(** Type information for [main.go]: [recover] is the builtin and returns
    [interface{}]; [Close] is a method returning [error]; [Now] is
    [time.Now], returning the named type [time.Time]; [Open] is
    [os.Open], returning a file pointer and an [error]. *)
Definition sampleInfo : types.Info :=
  {| types.Types := fun e =>
       match e with
       | ast.Call (ast.mkCallExpr (ast.Id id) _ _) =>
           if String.eqb (ast.Name id) "recover"
           then Some (types.OtherType "interface{}") else None
       | ast.Call (ast.mkCallExpr (ast.SelectorExpr _ sel) _ _) =>
           if String.eqb (ast.Name sel) "Close" then Some (types.Named "error")
           else if String.eqb (ast.Name sel) "Now" then Some (types.Named "time.Time")
           else if String.eqb (ast.Name sel) "Open"
           then Some (types.Tuple [types.Pointer (types.Named "os.File");
                                   types.Named "error"])
           else None
       | _ => None
       end;
     types.TypeOf := fun _ => None;
     types.ObjectOf := fun id =>
       if String.eqb (ast.Name id) "Close"
       then Some (types.Func (Some {| types.Path := "os"; types.Name := "os" |})
                    "Close" "(*os.File).Close")
       else if String.eqb (ast.Name id) "Open"
       then Some (types.Func (Some {| types.Path := "os"; types.Name := "os" |})
                    "Open" "os.Open")
       else None;
     types.Uses := fun id =>
       if String.eqb (ast.Name id) "recover" then Some (types.Builtin "recover")
       else None;
     types.Selections := fun _ _ => None |}.

(** Positions of [main.go] are [100 * line + column]. *)
Definition samplePosition (p : token.Pos) : token.Position :=
  {| token.Filename := "main.go"; token.Offset := p;
     token.Line := Z.max 1 (p / 100); token.Column := p mod 100 |}.

Definition samplePackage : packages.Package :=
  {| packages.ID := "example.com/main";
     packages.Errors := [];
     packages.Types_Path := "example.com/main";
     packages.Fset_Position := samplePosition;
     packages.Syntax := [];
     packages.TypesInfo := sampleInfo |}.

Definition sampleChecker : Checker :=
  {| Exclusions_ :=
       {| Packages := []; Symbols := []; TestFiles := false;
          GeneratedFiles := true; BlankAssignments := false;
          TypeAssertions := false |};
     Tags := []; Verbose := false |}.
:::
The problem: In the data above, start at the line that has "(ast.SelectorExpr _ sel) _ _) =>", stop after the line that has "Definition samplePackage : packages.Package", and print every line in between exactly as it stands.

Output of the task:
       | ast.Call (ast.mkCallExpr (ast.SelectorExpr _ sel) _ _) =>
           if String.eqb (ast.Name sel) "Close" then Some (types.Named "error")
           else if String.eqb (ast.Name sel) "Now" then Some (types.Named "time.Time")
           else if String.eqb (ast.Name sel) "Open"
           then Some (types.Tuple [types.Pointer (types.Named "os.File");
                                   types.Named "error"])
           else None
       | _ => None
       end;
     types.TypeOf := fun _ => None;
     types.ObjectOf := fun id =>
       if String.eqb (ast.Name id) "Close"
       then Some (types.Func (Some {| types.Path := "os"; types.Name := "os" |})
                    "Close" "(*os.File).Close")
       else if String.eqb (ast.Name id) "Open"
       then Some (types.Func (Some {| types.Path := "os"; types.Name := "os" |})
                    "Open" "os.Open")
       else None;
     types.Uses := fun id =>
       if String.eqb (ast.Name id) "recover" then Some (types.Builtin "recover")
       else None;
     types.Selections := fun _ _ => None |}.

(** Positions of [main.go] are [100 * line + column]. *)
Definition samplePosition (p : token.Pos) : token.Position :=
  {| token.Filename := "main.go"; token.Offset := p;
     token.Line := Z.max 1 (p / 100); token.Column := p mod 100 |}.

Definition samplePackage : packages.Package :=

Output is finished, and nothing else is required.